WHAT YOU NEED TO DO: From the records below, transcribe exactly the lines that begin at the line with "[|lia|nia|lia| | |nia]." and end at the line with "rewrite (opens_nine _ _ _ _ _ _ _ _ _ _", both included.

INPUT:
# # # #
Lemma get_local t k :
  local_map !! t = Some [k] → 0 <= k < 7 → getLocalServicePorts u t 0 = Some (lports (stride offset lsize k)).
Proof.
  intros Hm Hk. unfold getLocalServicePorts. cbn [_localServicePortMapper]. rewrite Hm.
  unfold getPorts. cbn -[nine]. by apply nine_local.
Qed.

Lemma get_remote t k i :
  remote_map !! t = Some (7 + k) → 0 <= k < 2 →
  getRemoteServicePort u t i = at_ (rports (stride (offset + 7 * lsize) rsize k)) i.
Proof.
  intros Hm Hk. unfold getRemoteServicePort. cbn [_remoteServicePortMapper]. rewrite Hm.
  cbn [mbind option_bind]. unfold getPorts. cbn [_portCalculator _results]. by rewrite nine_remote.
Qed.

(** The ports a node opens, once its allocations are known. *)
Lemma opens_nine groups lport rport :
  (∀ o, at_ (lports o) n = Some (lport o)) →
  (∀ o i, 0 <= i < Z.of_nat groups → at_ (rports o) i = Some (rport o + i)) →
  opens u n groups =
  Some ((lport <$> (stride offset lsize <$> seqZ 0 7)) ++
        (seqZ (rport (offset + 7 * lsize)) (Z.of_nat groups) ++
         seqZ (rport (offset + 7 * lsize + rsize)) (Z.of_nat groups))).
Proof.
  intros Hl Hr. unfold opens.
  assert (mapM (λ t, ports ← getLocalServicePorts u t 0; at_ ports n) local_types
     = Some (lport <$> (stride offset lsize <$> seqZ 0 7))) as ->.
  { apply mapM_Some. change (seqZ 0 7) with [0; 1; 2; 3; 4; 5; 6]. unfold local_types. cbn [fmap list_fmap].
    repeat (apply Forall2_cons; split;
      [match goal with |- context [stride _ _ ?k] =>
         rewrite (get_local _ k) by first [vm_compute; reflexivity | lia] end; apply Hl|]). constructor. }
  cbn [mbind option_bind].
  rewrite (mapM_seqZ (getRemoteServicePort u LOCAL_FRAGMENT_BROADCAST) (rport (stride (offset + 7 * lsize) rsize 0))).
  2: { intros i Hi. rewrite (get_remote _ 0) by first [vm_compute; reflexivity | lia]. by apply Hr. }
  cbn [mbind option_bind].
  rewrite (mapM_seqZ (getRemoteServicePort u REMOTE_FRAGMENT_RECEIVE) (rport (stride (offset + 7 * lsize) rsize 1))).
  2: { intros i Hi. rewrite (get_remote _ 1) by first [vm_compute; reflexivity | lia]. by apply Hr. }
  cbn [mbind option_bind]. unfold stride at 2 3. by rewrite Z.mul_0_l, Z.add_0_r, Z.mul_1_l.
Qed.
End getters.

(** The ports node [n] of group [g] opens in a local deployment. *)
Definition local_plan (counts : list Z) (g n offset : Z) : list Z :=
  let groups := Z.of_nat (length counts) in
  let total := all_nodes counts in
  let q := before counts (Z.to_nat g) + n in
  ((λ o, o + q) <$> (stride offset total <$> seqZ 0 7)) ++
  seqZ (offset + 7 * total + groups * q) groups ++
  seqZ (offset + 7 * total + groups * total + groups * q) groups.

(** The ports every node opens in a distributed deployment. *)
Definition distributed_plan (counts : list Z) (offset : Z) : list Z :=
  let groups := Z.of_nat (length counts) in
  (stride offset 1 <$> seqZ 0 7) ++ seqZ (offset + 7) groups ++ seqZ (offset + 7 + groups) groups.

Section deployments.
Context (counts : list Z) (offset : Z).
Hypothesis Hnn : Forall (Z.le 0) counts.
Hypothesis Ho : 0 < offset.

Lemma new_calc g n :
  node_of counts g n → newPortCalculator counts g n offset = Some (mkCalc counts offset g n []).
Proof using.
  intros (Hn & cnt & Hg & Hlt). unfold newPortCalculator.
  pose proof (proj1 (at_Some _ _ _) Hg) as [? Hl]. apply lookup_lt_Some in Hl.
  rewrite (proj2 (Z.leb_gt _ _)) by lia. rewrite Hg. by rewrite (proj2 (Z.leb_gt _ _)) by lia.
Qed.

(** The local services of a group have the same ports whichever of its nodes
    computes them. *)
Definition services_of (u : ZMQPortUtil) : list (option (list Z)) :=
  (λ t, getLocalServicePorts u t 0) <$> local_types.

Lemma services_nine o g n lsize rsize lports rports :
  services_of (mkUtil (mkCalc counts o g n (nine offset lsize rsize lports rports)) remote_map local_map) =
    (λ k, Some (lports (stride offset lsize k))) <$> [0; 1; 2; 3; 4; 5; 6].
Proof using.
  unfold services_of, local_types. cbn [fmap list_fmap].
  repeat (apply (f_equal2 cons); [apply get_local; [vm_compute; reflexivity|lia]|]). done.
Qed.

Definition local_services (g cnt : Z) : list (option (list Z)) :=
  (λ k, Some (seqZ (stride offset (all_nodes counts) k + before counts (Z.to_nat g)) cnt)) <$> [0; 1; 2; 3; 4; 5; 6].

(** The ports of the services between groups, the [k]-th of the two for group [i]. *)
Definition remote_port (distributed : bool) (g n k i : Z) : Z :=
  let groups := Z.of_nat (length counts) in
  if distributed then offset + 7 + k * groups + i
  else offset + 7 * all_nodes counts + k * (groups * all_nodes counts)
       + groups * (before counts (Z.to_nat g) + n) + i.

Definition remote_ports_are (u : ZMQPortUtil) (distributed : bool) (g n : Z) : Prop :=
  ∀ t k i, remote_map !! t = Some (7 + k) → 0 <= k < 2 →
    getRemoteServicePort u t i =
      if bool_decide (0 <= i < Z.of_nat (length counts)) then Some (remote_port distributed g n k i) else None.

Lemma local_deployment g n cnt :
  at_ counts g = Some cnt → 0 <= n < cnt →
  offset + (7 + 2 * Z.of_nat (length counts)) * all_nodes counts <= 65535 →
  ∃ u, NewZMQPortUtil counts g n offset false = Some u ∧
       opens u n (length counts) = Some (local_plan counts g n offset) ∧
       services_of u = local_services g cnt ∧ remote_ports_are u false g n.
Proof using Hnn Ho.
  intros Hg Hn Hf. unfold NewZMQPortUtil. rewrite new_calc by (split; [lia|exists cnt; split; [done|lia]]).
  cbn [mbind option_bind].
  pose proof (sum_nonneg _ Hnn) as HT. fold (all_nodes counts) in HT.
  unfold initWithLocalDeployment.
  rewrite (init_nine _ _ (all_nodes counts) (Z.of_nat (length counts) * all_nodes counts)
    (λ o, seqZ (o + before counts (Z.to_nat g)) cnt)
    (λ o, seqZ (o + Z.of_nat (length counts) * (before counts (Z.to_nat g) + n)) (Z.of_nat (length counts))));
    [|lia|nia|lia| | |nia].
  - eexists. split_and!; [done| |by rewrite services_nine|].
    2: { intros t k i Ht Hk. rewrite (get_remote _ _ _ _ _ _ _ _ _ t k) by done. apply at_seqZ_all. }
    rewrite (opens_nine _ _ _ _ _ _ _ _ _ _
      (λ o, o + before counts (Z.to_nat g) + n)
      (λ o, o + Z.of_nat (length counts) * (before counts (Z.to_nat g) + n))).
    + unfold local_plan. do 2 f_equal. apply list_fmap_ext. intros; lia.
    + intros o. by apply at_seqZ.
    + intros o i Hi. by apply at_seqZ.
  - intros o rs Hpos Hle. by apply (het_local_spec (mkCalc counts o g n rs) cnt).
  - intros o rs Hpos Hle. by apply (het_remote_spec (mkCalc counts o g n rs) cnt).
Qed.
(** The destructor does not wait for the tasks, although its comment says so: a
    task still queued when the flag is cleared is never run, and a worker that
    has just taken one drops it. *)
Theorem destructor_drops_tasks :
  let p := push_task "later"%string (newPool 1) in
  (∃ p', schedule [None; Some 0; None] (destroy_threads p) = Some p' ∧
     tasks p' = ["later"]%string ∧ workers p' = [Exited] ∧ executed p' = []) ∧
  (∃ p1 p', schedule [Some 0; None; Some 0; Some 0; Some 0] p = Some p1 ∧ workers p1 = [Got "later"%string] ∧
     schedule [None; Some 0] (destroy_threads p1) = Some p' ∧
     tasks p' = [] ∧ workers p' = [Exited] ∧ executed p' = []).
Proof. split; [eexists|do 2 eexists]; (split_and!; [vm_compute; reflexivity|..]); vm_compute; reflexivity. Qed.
# # # #
THE COMPLETED TASK:
    [|lia|nia|lia| | |nia].
  - eexists. split_and!; [done| |by rewrite services_nine|].
    2: { intros t k i Ht Hk. rewrite (get_remote _ _ _ _ _ _ _ _ _ t k) by done. apply at_seqZ_all. }
    rewrite (opens_nine _ _ _ _ _ _ _ _ _ _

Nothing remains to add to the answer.